> **Data for analysis**:

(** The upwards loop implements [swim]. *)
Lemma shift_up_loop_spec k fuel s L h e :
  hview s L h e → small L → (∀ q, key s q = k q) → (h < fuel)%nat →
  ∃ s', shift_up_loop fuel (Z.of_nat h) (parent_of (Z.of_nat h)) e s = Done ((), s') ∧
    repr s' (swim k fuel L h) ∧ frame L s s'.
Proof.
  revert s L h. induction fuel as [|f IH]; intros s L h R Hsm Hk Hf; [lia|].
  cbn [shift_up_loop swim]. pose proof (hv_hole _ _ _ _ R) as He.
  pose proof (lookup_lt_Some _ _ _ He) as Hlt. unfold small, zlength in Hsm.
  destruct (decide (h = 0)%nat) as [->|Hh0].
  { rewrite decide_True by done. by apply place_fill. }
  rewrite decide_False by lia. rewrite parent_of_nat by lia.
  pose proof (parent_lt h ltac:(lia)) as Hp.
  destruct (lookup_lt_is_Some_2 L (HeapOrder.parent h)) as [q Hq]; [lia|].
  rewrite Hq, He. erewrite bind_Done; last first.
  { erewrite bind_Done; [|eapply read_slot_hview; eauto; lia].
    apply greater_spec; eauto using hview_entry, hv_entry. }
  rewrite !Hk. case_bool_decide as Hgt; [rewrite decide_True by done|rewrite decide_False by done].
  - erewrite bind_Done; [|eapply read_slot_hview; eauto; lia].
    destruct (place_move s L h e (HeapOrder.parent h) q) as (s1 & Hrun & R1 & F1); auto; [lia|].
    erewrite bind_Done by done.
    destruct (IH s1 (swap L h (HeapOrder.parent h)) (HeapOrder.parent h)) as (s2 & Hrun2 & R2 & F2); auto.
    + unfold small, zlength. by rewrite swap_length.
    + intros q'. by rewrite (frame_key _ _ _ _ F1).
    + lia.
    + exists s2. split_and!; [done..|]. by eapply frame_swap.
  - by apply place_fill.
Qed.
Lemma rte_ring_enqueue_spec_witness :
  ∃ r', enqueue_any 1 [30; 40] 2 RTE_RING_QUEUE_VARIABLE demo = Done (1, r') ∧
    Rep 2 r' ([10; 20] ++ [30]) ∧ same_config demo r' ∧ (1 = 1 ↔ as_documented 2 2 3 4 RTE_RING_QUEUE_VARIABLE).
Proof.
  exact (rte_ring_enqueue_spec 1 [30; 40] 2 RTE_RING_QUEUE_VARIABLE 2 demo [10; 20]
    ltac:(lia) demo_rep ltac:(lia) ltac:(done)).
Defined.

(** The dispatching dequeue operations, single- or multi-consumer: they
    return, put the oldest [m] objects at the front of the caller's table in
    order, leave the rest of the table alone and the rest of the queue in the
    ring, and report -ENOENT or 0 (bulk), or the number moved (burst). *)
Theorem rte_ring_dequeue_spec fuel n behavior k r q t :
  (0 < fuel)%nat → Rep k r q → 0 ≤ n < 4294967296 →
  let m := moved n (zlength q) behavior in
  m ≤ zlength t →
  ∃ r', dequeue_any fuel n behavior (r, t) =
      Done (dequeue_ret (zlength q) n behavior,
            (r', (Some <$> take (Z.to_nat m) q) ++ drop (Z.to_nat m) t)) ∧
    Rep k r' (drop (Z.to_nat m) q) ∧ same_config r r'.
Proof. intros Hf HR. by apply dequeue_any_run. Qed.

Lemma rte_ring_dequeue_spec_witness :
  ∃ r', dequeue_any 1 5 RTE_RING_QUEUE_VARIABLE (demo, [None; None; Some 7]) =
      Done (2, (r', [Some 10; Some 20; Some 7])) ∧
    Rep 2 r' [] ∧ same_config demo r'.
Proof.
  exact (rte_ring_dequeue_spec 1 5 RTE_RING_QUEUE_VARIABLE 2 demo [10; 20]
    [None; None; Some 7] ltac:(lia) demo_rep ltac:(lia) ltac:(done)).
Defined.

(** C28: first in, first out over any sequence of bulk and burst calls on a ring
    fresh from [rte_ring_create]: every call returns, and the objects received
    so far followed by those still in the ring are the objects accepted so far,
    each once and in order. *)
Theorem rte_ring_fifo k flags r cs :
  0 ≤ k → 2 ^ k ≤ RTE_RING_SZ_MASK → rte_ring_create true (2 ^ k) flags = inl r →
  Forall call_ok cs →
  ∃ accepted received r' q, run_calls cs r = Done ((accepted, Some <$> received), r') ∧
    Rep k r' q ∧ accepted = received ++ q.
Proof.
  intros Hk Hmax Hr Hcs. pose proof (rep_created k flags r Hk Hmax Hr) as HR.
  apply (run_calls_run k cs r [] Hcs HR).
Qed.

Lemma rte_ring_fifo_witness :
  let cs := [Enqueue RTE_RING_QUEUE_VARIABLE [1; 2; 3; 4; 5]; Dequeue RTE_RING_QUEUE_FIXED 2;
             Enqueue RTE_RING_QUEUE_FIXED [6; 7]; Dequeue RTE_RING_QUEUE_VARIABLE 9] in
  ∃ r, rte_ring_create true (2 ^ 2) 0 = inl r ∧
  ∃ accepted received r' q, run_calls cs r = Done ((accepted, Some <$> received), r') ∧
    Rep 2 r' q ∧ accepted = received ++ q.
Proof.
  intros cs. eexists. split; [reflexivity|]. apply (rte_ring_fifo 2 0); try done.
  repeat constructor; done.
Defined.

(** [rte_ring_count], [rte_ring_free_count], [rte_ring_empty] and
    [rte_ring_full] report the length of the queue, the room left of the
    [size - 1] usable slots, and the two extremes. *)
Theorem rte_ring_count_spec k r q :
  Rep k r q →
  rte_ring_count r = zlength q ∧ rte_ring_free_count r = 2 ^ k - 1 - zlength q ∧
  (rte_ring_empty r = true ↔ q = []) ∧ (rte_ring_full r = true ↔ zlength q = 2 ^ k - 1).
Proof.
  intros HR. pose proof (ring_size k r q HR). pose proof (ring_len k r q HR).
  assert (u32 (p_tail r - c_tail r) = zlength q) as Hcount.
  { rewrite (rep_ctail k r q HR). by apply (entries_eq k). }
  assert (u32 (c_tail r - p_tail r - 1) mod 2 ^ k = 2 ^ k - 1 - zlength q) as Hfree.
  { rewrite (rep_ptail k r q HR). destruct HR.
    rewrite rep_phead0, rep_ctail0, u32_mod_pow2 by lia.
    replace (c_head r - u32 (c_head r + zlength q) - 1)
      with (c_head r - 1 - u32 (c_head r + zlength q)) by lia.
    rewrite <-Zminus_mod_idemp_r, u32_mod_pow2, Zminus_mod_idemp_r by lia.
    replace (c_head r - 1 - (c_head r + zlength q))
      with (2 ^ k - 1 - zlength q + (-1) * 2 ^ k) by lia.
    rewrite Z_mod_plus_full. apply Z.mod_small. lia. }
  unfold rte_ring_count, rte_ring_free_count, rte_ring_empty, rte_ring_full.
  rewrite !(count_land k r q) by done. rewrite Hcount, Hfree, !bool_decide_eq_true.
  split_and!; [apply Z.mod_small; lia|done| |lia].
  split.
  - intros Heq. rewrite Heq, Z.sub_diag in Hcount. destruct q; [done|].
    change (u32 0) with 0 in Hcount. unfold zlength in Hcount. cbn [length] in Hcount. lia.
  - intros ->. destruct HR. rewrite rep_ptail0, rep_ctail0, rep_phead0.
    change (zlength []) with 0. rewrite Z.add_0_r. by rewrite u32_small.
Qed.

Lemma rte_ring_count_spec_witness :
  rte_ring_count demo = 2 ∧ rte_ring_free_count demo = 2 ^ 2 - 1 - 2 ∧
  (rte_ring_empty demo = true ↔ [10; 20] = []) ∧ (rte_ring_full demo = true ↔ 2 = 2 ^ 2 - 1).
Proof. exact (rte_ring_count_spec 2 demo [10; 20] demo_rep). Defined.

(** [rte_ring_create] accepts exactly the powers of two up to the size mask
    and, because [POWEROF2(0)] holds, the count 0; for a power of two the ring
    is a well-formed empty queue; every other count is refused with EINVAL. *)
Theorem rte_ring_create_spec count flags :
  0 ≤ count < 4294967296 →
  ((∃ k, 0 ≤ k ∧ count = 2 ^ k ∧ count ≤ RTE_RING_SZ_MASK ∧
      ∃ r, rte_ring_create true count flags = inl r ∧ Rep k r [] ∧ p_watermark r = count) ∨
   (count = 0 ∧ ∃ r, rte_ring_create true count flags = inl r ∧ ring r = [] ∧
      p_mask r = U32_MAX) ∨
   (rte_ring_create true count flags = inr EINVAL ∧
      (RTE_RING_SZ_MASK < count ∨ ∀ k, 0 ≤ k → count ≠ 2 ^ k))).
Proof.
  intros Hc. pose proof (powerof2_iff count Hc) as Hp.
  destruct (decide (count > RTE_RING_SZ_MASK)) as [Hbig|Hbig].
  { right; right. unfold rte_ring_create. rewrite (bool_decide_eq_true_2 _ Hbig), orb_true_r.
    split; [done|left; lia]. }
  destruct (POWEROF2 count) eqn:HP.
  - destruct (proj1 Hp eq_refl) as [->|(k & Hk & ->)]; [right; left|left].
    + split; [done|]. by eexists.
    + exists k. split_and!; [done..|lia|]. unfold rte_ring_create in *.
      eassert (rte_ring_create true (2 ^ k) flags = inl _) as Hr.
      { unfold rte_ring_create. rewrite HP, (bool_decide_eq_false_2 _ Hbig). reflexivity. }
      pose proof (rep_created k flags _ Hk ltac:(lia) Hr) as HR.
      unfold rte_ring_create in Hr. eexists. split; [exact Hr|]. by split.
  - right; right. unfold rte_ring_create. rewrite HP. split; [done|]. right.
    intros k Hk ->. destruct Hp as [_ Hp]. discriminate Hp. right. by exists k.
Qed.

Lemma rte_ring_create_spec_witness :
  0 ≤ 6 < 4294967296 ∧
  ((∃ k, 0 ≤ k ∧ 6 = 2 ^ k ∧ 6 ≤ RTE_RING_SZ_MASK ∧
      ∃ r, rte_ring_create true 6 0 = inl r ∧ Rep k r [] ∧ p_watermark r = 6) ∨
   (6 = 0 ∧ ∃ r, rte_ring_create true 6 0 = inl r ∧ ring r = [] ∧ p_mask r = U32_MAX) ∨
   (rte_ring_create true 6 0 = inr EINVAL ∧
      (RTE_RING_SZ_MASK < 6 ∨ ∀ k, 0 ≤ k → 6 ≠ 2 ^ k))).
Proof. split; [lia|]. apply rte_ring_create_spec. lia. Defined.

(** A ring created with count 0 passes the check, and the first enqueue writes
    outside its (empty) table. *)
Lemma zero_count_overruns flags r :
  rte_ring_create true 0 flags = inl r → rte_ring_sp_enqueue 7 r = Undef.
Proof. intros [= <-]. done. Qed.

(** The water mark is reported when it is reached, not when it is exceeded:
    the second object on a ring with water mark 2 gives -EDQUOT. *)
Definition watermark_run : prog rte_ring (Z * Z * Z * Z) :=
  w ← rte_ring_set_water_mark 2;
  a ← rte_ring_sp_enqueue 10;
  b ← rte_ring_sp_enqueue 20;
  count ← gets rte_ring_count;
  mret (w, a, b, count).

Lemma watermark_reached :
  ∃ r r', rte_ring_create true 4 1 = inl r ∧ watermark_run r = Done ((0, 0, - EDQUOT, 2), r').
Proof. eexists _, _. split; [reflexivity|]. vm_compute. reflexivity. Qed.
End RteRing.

> **What is required**: Across the whole listing, show each line where the word "ltac" occurs.

> **Reply**:
  pose proof (parent_lt h ltac:(lia)) as Hp.
    ltac:(lia) demo_rep ltac:(lia) ltac:(done)).
    [None; None; Some 7] ltac:(lia) demo_rep ltac:(lia) ltac:(done)).
      pose proof (rep_created k flags _ Hk ltac:(lia) Hr) as HR.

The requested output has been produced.